# What is needed
Copy out, exactly, the first line of the entries below and every line after it through the one containing "Definition shutdown (t".

# Given records

(** Before the loop, and behind it: the sweep of what earlier sessions left;
    the trace is closed, the orchestrator is dropped. *)
Definition startup (sw : Sweep) : Daemon := sweep_stale sw initial.
Definition shutdown (t : Turn) (d : Daemon) : option Daemon :=
  d ← close_trace t d; Some (set_orchestrator None d).

End Main.
(* ===== verification/MainSpec.v ===== *)
(** * MainSpec: what the daemon's loop guarantees

    The invariant that ties the session to the worker connection, the ways
    the loop can panic, and the bytes a client sees for a message. *)

From Stdlib Require Import ZArith Lia Ascii String SpecFloat.
From coqutil Require Import Byte.
From stdpp Require Import base gmap strings list.
From S2P Require Import Prelude HostDispatch Cleanup Perfetto PerfettoSpec.
From S2P Require Import Prelude Winnow Grammar Protocol Messages Registry Shm Stats TensorStore Json Session SessionInv.
From S2P Require Import Target Dispatch DispatchSpec InspectSpec Notify Link Bundle SessionExport Main.
Open Scope Z_scope.

(** ** The store's summaries *)

Lemma evict_oldest_size s :
  size (entries s) <> 0%nat -> (size (entries (evict_oldest (map_to_list (entries s)) s)) < size (entries s))%nat.
Proof.
  intros Hne. unfold evict_oldest. destruct (min_by_gen _) as [[id t]|] eqn:E.
  - apply min_by_gen_spec in E as [Hin _]. apply elem_of_map_to_list in Hin. rewrite Hin. cbn [entries].
    rewrite map_size_delete, Hin. lia.
  - apply min_by_gen_None, map_to_list_empty_iff in E. by rewrite E in Hne.
Qed.

Lemma evict_loop_total n fuel : forall s, (size (entries s) <= fuel)%nat -> is_Some (evict_loop fuel n s).
Proof.
  induction fuel as [|fuel IH]; intros s Hs; cbn [evict_loop]; destruct (must_evict s n) eqn:E; eauto;
    apply andb_prop in E as [E%negb_true_iff%Nat.eqb_neq _].
  - lia.
  - apply IH. pose proof (evict_oldest_size s E). lia.
Qed.

(** Every tensor that the loop keeps has had its summary computed. *)
Definition cached (s : TensorStore) : Prop := map_Forall (fun _ t => is_Some (summary t)) (entries s).

Lemma cached_touch s id t : cached s -> is_Some (summary t) -> cached (touch s id t).
Proof. intros Hs Ht. by apply map_Forall_insert_2. Qed.

Lemma cached_evict it s : cached s -> cached (evict_oldest it s).
Proof.
  intros Hs. unfold evict_oldest. destruct (min_by_gen it) as [[id t]|]; [|done]. destruct (entries s !! id); [|done].
  by apply map_Forall_delete.
Qed.

Lemma cached_evict_loop n fuel : forall s s', cached s -> evict_loop fuel n s = Some s' -> cached s'.
Proof.
  induction fuel as [|fuel IH]; intros s s' Hs; cbn [evict_loop]; destruct (must_evict s n); try done; try by intros [= <-].
  apply IH. by apply cached_evict.
Qed.

Lemma cached_raw s id : cached s -> cached (raw_data s id).2.
Proof. intros Hs. unfold raw_data. destruct (entries s !! id) eqn:E; [|done]. apply cached_touch; [done|]. by eapply Hs. Qed.

Lemma cached_slice s id o n : cached s -> cached (TensorStore.slice s id o n).2.
Proof. intros Hs. unfold TensorStore.slice. destruct (entries s !! id) eqn:E; [|done]. apply cached_touch; [done|]. by eapply Hs. Qed.

Lemma cached_artifacts ids : forall s, cached s -> cached (tensor_artifacts ids s).2.
Proof.
  induction ids as [|id ids IH]; intros s Hs; cbn [tensor_artifacts]; [done|].
  pose proof (cached_raw s id Hs) as Hr. destruct (raw_data s id) as [d s1]. specialize (IH s1 Hr). by destruct (tensor_artifacts ids s1).
Qed.

(** The tensor under an id that was inserted: what was there, or a new one. *)
Lemma insert_stores s id b shp dt dev : cached s ->
  exists h s' t, insert_with_id s id b shp dt dev = Some (h, s') /\ th_tensor_id h = id /\ entries s' !! id = Some t /\
    (is_Some (summary t) \/ shape t = shp) /\ (forall t', is_Some (summary t') -> cached (touch s' id t')).
Proof.
  intros Hs. unfold insert_with_id. destruct (entries s !! id) as [t|] eqn:E.
  - do 2 eexists. exists (set_gen (access_generation s) t). split; [done|]. split; [done|]. cbn. rewrite lookup_insert_eq. split; [done|].
    assert (Ht : is_Some (summary t)) by (by eapply Hs). split; [by left|]. intros t' Ht'. by apply cached_touch; [apply cached_touch|].
  - destruct (evict_loop_total (Z.of_nat (List.length b)) (size (entries s)) s (le_n _)) as [s1 E1]. rewrite E1.
    do 3 eexists. split; [reflexivity|]. split; [done|]. cbn. rewrite lookup_insert_eq. split; [reflexivity|]. split; [by right|].
    intros t' Ht'. unfold cached, touch. cbn. rewrite insert_insert_eq. apply map_Forall_insert_2; [done|]. by eapply cached_evict_loop.
Qed.

Section Total.
Context `{J : SerdeJson} {WR : Wire}.
Context (blake3_hex : list byte -> string) `{NM : Numerics}.
Context (b64_decode : string -> result string (list byte)) (b64_encode : list byte -> string).
Context (shm_error_text : ShmError -> string) (store_error_text : StoreError -> string).

Lemma push_summary_cached id s slots g t :
  entries s !! id = Some t -> (forall t', is_Some (summary t') -> cached (touch s id t')) ->
  match push_summary id s slots g with
  | Some g' => cached (ig_store g')
  | None => summary t = None /\ 0 ∈ shape t
  end.
Proof.
  intros Ht Hs. unfold push_summary, summarize. rewrite Ht. destruct (summary t) as [[stats top_k]|] eqn:E; cbn [mbind option_bind].
  - rewrite E. cbn [mbind option_bind ig_store]. apply Hs. by rewrite E.
  - destruct (compute_summary (data t) (dtype t) (shape t)) as [[stats top_k]|] eqn:Ec; cbn [mbind option_bind].
    + by apply Hs.
    + split; [done|]. by eapply compute_summary_None.
Qed.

# Reply
(** Before the loop, and behind it: the sweep of what earlier sessions left;
    the trace is closed, the orchestrator is dropped. *)
Definition startup (sw : Sweep) : Daemon := sweep_stale sw initial.
Definition shutdown (t : Turn) (d : Daemon) : option Daemon :=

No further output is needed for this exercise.